On Talking Terms With Dogs: Calming Signals:Amazon:Books

Am I Safe? The Art & Science of Canine Behavior Assessments:Amazon:Movies & TV

The Language of Dogs:Amazon:Movies & TV


----------



## malluver1005 (Nov 15, 2009)

danemama08 said:


> Sounds like he just startled him. Like he was woken up by your dad and then he was expecting someone else which made him uneasy.
> 
> I will say that it is very "rude" to a dog to be approached head on, like your brother was by kneeling down to kiss him. That's basically coming straight at him face to face which is a threat manuver in the language of dogs. So the combined startle and the approach may have sent Aspen over the edge. Of course this isn't a malicious attack but just a misunderstanding between language barriers.
> 
> ...


Wow!! I did not know that this was a threat to dogs. I've done this to Aspen a few times and he's never even flinched. My brother does it all the time, up until now, and Aspen never cared one bit.


----------



## stajbs (Jun 5, 2010)

Is there any chance Aspen was startled awake? I've not seen it happen when a dog was startled awake and go after a human, but one of my sibes, did give a sort of abrasion bite when startled awake by a friend's Bichon once. Aurora had been sound asleep off of a tie out in the shade of a tree when the Bichon went bouncing by, and like lightening she was on the little dog. She only gave the dog an abrasiaon kind of wound, no punctures thankfully. Now that could have also been her prey drive because that girl had one for sure. 

To avoid that, and make sure Aspen always knows it is any family member or friend approaching, maybe folks could make sure they speak to him before approaching him whether he's lying down or not. 

Maybe keep an eye on things and just maybe make sure nothing is going on medically. Are there any other subtle changes that you may have observed. Don't mean to worry you in any way, but sometimes a sudden behavior change can be medically related, but I'm sure you know that. Please keep us posted.


----------



## malluver1005 (Nov 15, 2009)

stajbs said:


> Maybe keep an eye on things and just maybe make sure nothing is going on medically. Are there any other subtle changes that you may have observed. Don't mean to worry you in any way, but sometimes a sudden behavior change can be medically related, but I'm sure you know that. Please keep us posted.

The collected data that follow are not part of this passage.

(* ===== verification/Cache.v ===== *)
(** * The buffer cache implements a map of blocks in use

    The contract of kernel/bio.c: a client sees, for the one device the system
    mounts, the disk and the set of blocks in use, each with its contents, its
    number of references and its lock.  [bread], [bwrite], [brelse], [bpin] and
    [bunpin] act on that abstract state; which of the [NBUF] buffers hold which
    blocks, which unreferenced blocks are still cached, and their order, is
    invisible.  [cache_ok] relates the buffers to the abstract state. *)

From S2P Require Import Prelude State Spinlock Norm Sched Sleeplock Bio LruList.

(** ** The abstract state *)

(** A block in use: the buffer that holds it, its contents, the number of
    references, its sleep lock. *)
Record abuf := mkab { ab_idx : nat; ab_data : list Z; ab_refs : Z; ab_lock : option sleeplock }.

Definition disk_block (dk : gmap Z (list Z)) (n : Z) : list Z := default (replicate BSIZE 0) (dk !! n).

(** The current contents of block [n]. *)
Definition content (a : gmap Z abuf) (dk : gmap Z (list Z)) (n : Z) : list Z :=
  match a !! n with Some x => ab_data x | None => disk_block dk n end.

(** ** The invariant *)

(** A buffer at rest: it belongs to no device and is not in use, or it holds a
    valid block of device [d]; one without references is unlocked and clean. *)
Definition buf_ok (d : Z) (dk : gmap Z (list Z)) (lk : option sleeplock) (b : buf) : Prop :=
  b_disk b = 0 /\ length (b_data b) = BSIZE /\ 0 <= b_refcnt b < 4294967296 /\ 0 <= b_blockno b < 2147483648 /\
  ((b_dev b = d /\ b_valid b <> 0) \/ (b_dev b = 0 /\ b_refcnt b = 0)) /\
  (b_refcnt b = 0 -> lk = None /\ (b_dev b = d -> b_data b = disk_block dk (b_blockno b))).

Record cache_ok (d : Z) (bs : list buf) (dk : gmap Z (list Z)) (sl : gmap sleepid sleeplock) (l : list nat)
    (a : gmap Z abuf) : Prop := mkcache {
  co_len : length bs = S NBUF;
  co_perm : l ≡ₚ seq 0 NBUF;
  co_linked : linked bs l;
  co_buf : forall i b, (i < NBUF)%nat -> bs !! i = Some b -> buf_ok d dk (sl !! SL_buf i) b;
  co_unique : forall i j b c, (i < NBUF)%nat -> (j < NBUF)%nat -> bs !! i = Some b -> bs !! j = Some c ->
    b_dev b = d -> b_dev c = d -> b_blockno b = b_blockno c -> i = j;
  co_live : forall i b, (i < NBUF)%nat -> bs !! i = Some b -> b_refcnt b <> 0 ->
    a !! b_blockno b = Some (mkab i (b_data b) (b_refcnt b) (sl !! SL_buf i));
  co_live_inv : forall n x, a !! n = Some x -> exists b, (ab_idx x < NBUF)%nat /\ bs !! ab_idx x = Some b /\
    b_refcnt b <> 0 /\ b_blockno b = n;
  co_disk : forall n, length (disk_block dk n) = BSIZE
}.

Section Invariant.
Context (d : Z) (Hd : d <> 0).

Lemma buf_ok_live dk lk b : buf_ok d dk lk b -> b_refcnt b <> 0 -> b_dev b = d /\ b_valid b <> 0.
Proof. unfold buf_ok. intros (_ & _ & _ & _ & [?|[_ ?]] & _) ?; done. Qed.

Lemma co_index bs dk sl l a i : cache_ok d bs dk sl l a -> i ∈ l <-> (i < NBUF)%nat.
Proof. intros H. rewrite (co_perm _ _ _ _ _ _ H), elem_of_seq. lia. Qed.

Lemma co_nodup bs dk sl l a : cache_ok d bs dk sl l a -> NoDup (HEAD :: l).
Proof.
  intros H. apply list.NoDup_cons. split; [rewrite (co_index _ _ _ _ _ _ H); unfold HEAD; lia|].
  rewrite (co_perm _ _ _ _ _ _ H). apply NoDup_seq.
Qed.

Lemma co_range bs dk sl l a : cache_ok d bs dk sl l a -> Forall (fun x => x < length bs)%nat (HEAD :: l).
Proof.
  intros H. apply list.Forall_forall. rewrite (co_len _ _ _ _ _ _ H). intros x [->|Hx]%elem_of_cons; [unfold HEAD; lia|].
  apply (co_index _ _ _ _ _ _ H) in Hx. lia.
Qed.

(** The abstract state when buffer [i] goes from [b] to [b']. *)
Definition republish (i : nat) (b b' : buf) (lk' : option sleeplock) (a : gmap Z abuf) : gmap Z abuf :=
  let a := if b_refcnt b =? 0 then a else delete (b_blockno b) a in
  if b_refcnt b' =? 0 then a else <[b_blockno b' := mkab i (b_data b') (b_refcnt b') lk']> a.

(** The lock of buffer [i] becomes [lk], no other buffer's changes. *)
Definition relocked (i : nat) (lk : option sleeplock) (sl sl' : gmap sleepid sleeplock) : Prop :=
  forall k, sl' !! SL_buf k = if decide (k = i) then lk else sl !! SL_buf k.

Lemma republish_other i b b' lk' a n : b_refcnt b = 0 \/ n <> b_blockno b -> b_refcnt b' = 0 \/ n <> b_blockno b' ->
  republish i b b' lk' a !! n = a !! n.
Proof.
  intros H1 H2. unfold republish. destruct (b_refcnt b' =? 0) eqn:E', (b_refcnt b =? 0) eqn:E; bool_facts;
    destruct H1, H2; try done; rewrite ?lookup_insert_ne, ?lookup_delete_ne by done; done.
Qed.

Lemma co_live_dev bs dk sl l a i b : cache_ok d bs dk sl l a -> (i < NBUF)%nat -> bs !! i = Some b -> b_refcnt b <> 0 ->
  b_dev b = d /\ b_valid b <> 0.
Proof. intros H Hi Hb Hr. eapply buf_ok_live; [exact (co_buf _ _ _ _ _ _ H i b Hi Hb)|done]. Qed.

(** Two live buffers hold different blocks. *)
Lemma co_live_apart bs dk sl l a i j b c : cache_ok d bs dk sl l a -> (i < NBUF)%nat -> (j < NBUF)%nat -> j <> i ->
  bs !! i = Some b -> bs !! j = Some c -> b_refcnt c <> 0 -> b_refcnt b = 0 \/ b_blockno c <> b_blockno b.
Proof.
  intros H Hi Hj Hne Hb Hc Hr. destruct (decide (b_refcnt b = 0)) as [|Hr']; [by left|]. right. intros E. apply Hne.
  destruct (co_live_dev _ _ _ _ _ _ _ H Hi Hb Hr') as [Ed _]. destruct (co_live_dev _ _ _ _ _ _ _ H Hj Hc Hr) as [Ed' _].
  by apply (co_unique _ _ _ _ _ _ H j i c b).
Qed.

Oh don't worry. I'm not worried. Neurological disorders did cross my mind, but this is the first time he has done this. There is no history of aggression. If he does it again, then I will look further into it. No changes with anyone at home, or with Aspen or myself. Everything is normal.


----------



## stajbs (Jun 5, 2010)

Also, as danemama says, I do believe it is likely that there was "miscommunication" between your brother and Aspen. Love the book On Talking Terms with Dogs; Calming Signals. I am not sure where I learned it, perhaps that was the book, but I've also learned never to approach a dog head on directly. Always come in from an angle. That was a new one for me.


----------



## stajbs (Jun 5, 2010)

malluver1005 glad to hear you feel fairly certain it's not medical. I hadn't even gone so far as to think neurological at all, but for some reason in northern breeds I have seen some behavioral changes when the thyroid goes out of whack. I was thinking more along those lines if there was something "off" medically.


----------



## whiteleo (Sep 7, 2008)

Did you see the story about the little girl who was attacked by her dog who she had grown up with, the dog was sleeping and she knealt down to give it a kiss and the dog attcked her. The family put the dog down after that. 

I wasn't sure of the reason but always knew not to directly face/face a dog, I wonder how many unnecessary attcks could have been avoided.


----------



## DaneMama (Jun 27, 2008)

Which is why learning canine behavior and communication is paramount today. So many attacks and behavioral issues with dogs can be avoided if we know how to act appropriately towards our dogs and communicated with them. Please look into each of the resources listed in my first post, they will set a good foundation for any dog owner.


----------



## Ania's Mommy (Feb 8, 2009)

TOTALLY agree with what Natalie said. 

This is just me thinking out loud because I don't really think this is a possibility. But it doesn't hurt to explore all possibilities. So could Aspen have any problems with his eyes? Maybe he didn't see your brother approaching because of that? 

I'm sure that Aspen was just startled because he may have nodded off again. But if he was awake when your brother approached, I might consider they loss of eyesight as the reason.

Also, I'm betting that if Aspen had truly turned "killer", your brother wouldn't have been fast enough to escape. And it wouldn't have just been a quick snap. That's why I am sure that Natalie's assessment is correct. He was just giving a warning based entirely on reflex.


----------



## MollyWoppy (Mar 19, 2010)

I'm not saying that this is the case at all, but maybe he could do with a little more NILF? The reason I say this is I've just had something similar happen. My dog was on the bed night before last. Told her to get down and she LIFTED HER LIP to me. It only lasted a split second and she got down 2 seconds later, BUT! Believe me, this is the first time she's ever done this and I understand it was her way of telling me to leave her alone, but if I was a kid or someone who didn't read that signal, then she could very well have taken it to the next step. I'm not making a huge fuss of it, just taking steps to remind her of her position in our family, like, no bed at all unless invited and other NILF things. 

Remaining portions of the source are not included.